WORK INSTRUCTIONS:
In the records below, find the line with "destruct (Z.eqb_spec x 0) as" and the line with "destruct (Z.eqb_spec 0"; return exactly those lines and every line between them.

DATA SUPPLIED:
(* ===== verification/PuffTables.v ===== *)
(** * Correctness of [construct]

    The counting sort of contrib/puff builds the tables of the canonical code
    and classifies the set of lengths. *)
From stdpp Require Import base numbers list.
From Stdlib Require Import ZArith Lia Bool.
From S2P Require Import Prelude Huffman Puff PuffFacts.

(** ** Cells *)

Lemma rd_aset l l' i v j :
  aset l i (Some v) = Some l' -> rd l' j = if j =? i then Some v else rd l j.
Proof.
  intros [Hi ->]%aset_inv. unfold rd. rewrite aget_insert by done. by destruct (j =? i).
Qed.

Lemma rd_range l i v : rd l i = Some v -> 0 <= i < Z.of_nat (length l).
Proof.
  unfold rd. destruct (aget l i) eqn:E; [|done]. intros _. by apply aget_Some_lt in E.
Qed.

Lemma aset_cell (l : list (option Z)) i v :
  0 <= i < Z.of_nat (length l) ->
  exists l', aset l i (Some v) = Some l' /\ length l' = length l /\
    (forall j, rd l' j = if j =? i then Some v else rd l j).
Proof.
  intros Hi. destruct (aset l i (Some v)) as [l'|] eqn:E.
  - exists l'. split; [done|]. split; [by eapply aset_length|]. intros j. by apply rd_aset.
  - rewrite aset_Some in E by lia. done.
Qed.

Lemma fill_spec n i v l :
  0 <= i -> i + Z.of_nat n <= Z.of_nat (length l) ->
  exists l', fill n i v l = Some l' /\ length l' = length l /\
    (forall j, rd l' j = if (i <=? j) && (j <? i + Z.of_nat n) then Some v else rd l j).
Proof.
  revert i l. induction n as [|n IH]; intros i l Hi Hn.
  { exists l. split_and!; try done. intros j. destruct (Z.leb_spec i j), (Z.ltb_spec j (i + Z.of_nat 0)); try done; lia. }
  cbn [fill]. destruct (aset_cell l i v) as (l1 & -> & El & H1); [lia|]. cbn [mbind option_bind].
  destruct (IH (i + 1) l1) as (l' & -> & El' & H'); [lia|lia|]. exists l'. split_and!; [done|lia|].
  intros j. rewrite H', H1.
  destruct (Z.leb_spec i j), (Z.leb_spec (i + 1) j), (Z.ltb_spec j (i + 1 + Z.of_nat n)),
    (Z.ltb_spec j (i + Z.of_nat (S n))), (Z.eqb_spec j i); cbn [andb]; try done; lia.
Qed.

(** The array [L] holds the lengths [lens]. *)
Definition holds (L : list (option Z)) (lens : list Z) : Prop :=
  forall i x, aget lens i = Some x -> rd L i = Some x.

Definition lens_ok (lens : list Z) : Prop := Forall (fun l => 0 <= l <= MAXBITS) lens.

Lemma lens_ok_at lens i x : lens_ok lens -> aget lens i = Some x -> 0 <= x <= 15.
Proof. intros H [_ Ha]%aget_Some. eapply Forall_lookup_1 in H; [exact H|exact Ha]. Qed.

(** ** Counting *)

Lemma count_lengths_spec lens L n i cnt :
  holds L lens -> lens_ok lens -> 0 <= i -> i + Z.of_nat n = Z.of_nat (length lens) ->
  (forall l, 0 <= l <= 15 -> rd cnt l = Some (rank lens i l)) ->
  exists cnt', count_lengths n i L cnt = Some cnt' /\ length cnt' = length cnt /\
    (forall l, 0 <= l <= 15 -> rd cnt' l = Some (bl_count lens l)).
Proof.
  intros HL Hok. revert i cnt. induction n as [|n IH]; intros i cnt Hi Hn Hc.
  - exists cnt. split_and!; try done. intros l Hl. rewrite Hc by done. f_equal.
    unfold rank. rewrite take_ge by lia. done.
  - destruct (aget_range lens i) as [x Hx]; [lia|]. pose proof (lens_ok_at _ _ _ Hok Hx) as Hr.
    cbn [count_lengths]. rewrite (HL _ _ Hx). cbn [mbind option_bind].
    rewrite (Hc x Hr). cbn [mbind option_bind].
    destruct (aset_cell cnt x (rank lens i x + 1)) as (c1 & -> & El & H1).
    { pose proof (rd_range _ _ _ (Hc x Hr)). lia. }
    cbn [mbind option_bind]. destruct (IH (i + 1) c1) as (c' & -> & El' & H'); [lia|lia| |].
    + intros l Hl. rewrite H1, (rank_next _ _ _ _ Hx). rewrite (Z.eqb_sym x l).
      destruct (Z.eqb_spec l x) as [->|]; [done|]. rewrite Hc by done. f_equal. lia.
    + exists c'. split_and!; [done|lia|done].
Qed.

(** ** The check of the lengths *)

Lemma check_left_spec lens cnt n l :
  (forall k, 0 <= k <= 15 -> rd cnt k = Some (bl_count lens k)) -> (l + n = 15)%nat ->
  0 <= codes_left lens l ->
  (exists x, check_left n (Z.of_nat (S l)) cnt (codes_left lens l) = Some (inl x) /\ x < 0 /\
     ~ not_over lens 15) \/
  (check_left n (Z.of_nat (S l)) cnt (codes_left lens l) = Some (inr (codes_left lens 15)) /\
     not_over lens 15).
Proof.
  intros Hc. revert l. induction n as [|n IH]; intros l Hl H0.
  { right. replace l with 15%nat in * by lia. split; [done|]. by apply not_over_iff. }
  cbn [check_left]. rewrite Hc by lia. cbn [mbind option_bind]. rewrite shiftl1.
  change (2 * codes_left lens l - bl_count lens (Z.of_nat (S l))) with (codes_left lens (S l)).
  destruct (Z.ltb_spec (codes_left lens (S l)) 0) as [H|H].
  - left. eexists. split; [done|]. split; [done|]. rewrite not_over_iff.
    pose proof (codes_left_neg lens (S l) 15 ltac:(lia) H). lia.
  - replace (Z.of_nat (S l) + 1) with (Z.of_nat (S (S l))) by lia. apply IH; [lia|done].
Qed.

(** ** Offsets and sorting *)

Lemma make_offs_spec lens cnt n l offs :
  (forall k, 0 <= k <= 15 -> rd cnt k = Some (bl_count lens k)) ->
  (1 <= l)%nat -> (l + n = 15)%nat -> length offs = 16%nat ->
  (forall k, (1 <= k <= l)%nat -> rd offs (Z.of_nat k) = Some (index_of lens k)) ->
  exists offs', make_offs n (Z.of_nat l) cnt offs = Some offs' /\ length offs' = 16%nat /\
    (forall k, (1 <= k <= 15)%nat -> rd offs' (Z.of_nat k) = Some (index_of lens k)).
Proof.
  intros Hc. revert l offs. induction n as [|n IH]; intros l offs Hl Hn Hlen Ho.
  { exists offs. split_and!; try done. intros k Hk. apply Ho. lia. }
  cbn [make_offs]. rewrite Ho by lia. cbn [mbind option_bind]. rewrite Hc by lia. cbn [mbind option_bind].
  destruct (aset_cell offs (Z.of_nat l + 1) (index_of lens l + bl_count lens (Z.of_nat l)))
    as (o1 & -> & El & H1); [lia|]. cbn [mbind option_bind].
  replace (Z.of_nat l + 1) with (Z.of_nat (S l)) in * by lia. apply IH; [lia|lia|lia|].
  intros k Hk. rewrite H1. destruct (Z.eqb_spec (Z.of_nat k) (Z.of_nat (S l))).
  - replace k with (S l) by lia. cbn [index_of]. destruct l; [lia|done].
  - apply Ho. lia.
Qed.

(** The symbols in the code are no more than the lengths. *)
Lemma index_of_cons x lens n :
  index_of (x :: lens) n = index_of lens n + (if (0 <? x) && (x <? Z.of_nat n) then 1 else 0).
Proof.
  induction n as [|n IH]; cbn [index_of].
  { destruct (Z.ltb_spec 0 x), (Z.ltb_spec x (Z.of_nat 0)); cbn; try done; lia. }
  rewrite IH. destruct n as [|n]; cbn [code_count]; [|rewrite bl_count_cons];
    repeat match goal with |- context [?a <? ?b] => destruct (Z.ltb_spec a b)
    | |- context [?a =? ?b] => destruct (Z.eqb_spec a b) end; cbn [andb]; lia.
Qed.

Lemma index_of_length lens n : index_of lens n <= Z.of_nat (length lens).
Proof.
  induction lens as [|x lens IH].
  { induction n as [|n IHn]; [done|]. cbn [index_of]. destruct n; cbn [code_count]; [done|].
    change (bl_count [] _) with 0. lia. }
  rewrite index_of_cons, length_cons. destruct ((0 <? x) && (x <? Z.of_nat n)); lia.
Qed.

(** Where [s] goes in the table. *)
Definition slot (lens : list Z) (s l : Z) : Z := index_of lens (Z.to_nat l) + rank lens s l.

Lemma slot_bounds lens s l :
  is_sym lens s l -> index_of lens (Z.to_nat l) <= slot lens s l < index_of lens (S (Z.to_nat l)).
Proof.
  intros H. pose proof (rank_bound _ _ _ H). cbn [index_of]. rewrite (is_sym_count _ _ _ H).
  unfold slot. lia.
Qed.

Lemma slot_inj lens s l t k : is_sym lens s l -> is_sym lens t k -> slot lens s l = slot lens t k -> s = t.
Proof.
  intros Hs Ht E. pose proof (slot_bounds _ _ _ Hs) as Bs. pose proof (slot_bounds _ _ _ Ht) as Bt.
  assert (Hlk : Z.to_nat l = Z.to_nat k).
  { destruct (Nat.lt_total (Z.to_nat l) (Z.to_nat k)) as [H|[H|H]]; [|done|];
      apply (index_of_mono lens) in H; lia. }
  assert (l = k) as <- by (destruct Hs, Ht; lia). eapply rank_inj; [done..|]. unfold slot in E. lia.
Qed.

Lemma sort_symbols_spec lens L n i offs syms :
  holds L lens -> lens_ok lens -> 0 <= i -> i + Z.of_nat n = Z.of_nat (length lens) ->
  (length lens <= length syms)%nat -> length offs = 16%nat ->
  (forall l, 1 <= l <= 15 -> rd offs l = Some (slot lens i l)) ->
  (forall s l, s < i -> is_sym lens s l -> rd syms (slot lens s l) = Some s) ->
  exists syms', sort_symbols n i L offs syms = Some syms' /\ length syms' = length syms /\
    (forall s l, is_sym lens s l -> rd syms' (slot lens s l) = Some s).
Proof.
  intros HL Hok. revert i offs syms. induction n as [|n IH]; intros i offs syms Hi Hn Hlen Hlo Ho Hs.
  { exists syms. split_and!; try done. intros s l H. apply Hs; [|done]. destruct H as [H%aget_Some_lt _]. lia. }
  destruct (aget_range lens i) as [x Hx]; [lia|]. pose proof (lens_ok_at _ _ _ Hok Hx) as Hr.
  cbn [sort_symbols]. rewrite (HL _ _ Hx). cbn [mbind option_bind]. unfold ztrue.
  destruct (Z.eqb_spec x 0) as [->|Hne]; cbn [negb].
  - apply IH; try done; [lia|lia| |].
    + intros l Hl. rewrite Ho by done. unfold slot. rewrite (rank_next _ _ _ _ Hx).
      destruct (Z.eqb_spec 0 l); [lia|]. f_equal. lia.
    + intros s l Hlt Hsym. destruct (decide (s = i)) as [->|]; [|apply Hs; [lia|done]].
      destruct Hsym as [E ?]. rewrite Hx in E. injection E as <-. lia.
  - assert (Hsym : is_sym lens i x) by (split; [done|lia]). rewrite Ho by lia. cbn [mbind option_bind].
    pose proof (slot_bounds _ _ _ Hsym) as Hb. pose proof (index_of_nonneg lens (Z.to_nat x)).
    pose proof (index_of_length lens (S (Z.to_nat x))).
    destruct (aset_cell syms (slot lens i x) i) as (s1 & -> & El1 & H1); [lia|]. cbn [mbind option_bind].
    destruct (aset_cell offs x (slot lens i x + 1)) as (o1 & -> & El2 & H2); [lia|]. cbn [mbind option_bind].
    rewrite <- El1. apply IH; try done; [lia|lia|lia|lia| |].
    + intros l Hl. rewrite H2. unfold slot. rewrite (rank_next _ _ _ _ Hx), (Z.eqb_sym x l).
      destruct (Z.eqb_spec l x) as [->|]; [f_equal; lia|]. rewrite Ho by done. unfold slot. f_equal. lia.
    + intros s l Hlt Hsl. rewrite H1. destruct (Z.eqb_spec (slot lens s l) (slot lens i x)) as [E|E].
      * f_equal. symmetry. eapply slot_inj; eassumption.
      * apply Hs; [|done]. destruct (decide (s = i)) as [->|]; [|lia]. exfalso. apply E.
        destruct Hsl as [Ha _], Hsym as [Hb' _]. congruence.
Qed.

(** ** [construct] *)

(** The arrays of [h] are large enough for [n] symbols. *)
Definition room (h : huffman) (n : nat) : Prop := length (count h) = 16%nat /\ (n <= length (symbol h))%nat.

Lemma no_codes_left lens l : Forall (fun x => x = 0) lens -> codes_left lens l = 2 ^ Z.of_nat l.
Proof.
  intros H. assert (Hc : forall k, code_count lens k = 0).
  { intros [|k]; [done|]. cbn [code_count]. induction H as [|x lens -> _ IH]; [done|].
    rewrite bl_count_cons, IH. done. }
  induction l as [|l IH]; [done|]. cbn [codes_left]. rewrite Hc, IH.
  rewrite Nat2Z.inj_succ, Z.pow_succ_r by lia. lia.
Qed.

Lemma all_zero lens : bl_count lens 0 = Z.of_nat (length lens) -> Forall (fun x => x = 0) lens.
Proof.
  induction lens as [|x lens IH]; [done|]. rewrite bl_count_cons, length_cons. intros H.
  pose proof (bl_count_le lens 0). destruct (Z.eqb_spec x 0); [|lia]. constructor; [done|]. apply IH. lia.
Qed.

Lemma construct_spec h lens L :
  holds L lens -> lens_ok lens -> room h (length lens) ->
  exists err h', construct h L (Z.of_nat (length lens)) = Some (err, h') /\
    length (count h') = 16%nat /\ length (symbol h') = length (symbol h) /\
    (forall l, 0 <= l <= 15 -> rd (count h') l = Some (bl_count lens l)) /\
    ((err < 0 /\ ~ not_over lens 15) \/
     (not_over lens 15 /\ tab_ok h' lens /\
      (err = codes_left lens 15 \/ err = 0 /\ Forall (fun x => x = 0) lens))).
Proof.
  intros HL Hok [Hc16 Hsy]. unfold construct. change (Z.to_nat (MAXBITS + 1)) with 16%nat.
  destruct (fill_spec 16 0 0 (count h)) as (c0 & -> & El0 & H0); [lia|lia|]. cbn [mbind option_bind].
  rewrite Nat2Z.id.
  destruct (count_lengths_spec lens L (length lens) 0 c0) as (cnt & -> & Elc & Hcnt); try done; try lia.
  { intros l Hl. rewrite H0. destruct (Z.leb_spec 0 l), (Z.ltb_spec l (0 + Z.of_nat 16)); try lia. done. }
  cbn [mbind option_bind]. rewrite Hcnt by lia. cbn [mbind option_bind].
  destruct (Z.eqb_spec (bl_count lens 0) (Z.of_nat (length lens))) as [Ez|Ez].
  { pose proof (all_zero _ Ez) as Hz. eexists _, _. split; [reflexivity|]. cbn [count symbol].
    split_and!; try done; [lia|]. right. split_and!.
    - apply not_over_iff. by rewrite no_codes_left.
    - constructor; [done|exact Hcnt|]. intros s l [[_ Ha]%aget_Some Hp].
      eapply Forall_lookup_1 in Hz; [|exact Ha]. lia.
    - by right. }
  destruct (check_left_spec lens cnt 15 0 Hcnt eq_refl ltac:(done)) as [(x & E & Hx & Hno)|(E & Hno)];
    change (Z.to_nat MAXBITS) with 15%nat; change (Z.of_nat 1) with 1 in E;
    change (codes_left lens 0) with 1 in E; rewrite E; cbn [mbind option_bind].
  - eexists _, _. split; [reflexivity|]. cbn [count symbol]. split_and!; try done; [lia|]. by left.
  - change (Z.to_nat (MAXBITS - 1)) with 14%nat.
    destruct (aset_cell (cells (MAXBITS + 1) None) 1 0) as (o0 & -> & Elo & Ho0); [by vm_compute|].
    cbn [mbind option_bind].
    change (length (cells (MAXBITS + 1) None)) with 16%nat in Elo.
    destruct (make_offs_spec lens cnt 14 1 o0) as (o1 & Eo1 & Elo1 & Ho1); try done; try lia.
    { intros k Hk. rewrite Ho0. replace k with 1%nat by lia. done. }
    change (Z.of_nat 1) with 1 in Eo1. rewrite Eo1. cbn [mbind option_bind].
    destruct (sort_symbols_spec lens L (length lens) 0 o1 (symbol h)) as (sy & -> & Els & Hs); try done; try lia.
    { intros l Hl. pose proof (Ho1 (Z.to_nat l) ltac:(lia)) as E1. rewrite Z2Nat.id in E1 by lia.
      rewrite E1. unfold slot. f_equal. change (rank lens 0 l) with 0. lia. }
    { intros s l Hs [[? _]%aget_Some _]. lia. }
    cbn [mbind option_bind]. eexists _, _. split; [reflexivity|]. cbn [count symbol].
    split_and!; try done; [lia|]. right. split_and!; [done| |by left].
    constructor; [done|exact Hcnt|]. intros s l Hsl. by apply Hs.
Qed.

OUTPUT FOR THIS TASK:
  destruct (Z.eqb_spec x 0) as [->|Hne]; cbn [negb].
  - apply IH; try done; [lia|lia| |].
    + intros l Hl. rewrite Ho by done. unfold slot. rewrite (rank_next _ _ _ _ Hx).
      destruct (Z.eqb_spec 0 l); [lia|]. f_equal. lia.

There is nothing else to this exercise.